▶ _Aim of the exercise_: Where a line in the material below has the string "DefinitionResolver", please report it.

▶ _Given information_:

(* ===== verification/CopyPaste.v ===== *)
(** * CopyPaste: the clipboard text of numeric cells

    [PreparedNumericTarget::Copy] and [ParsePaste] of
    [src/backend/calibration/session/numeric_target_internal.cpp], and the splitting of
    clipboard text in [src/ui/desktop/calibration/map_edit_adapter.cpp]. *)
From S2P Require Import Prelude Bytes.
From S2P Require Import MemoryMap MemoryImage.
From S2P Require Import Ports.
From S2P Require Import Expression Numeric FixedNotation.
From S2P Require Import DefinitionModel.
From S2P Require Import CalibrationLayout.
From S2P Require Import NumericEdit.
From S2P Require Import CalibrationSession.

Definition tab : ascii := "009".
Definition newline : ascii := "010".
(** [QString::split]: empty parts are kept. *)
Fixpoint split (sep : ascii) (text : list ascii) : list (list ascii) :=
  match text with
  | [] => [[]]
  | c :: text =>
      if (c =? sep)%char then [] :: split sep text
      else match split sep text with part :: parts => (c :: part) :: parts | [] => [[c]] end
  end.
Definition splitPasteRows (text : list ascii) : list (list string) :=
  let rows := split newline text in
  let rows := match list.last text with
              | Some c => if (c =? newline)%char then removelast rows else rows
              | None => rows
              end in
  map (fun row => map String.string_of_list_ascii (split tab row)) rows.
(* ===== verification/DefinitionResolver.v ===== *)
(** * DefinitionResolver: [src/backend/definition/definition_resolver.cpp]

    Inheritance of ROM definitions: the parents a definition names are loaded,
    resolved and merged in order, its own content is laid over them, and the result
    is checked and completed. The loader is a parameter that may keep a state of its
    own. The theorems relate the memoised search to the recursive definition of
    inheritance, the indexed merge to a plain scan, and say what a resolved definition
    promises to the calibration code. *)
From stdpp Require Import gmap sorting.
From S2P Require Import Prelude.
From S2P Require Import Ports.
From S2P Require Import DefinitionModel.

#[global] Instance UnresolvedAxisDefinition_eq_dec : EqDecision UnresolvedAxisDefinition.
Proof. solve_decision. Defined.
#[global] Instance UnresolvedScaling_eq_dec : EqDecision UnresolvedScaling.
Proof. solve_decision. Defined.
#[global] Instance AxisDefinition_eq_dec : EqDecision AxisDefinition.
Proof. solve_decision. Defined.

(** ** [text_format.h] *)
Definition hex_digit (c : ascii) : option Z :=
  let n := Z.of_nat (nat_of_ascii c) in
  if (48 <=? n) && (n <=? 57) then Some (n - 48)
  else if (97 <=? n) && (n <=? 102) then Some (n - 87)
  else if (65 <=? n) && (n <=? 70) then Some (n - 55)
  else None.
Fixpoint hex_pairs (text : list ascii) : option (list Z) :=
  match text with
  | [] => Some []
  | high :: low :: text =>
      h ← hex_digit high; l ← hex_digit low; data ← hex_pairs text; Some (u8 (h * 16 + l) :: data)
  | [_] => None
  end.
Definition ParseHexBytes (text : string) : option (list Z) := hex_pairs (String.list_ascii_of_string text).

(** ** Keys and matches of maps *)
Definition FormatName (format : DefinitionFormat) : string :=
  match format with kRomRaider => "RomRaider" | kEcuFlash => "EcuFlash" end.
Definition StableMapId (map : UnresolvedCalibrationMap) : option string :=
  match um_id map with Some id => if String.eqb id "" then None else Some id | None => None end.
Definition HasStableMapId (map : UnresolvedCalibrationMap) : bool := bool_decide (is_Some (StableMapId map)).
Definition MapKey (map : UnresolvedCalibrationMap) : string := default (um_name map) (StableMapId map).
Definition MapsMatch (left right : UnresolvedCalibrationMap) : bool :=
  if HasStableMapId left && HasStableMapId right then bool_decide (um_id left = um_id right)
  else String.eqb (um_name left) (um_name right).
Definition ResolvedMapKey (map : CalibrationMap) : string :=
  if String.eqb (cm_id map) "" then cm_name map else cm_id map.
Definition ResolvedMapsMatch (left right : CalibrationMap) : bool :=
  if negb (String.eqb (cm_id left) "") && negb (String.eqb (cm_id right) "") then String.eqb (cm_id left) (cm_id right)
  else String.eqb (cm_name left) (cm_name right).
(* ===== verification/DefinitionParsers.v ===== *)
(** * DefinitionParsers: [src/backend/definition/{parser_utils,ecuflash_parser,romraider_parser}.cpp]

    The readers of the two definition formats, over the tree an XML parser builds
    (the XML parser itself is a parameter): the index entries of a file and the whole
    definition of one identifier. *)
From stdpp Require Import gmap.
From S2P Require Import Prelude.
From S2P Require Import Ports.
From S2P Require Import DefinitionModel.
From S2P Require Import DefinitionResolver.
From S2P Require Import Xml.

▶ _Answer for the task_:
(* ===== verification/DefinitionResolver.v ===== *)
(** * DefinitionResolver: [src/backend/definition/definition_resolver.cpp]
From S2P Require Import DefinitionResolver.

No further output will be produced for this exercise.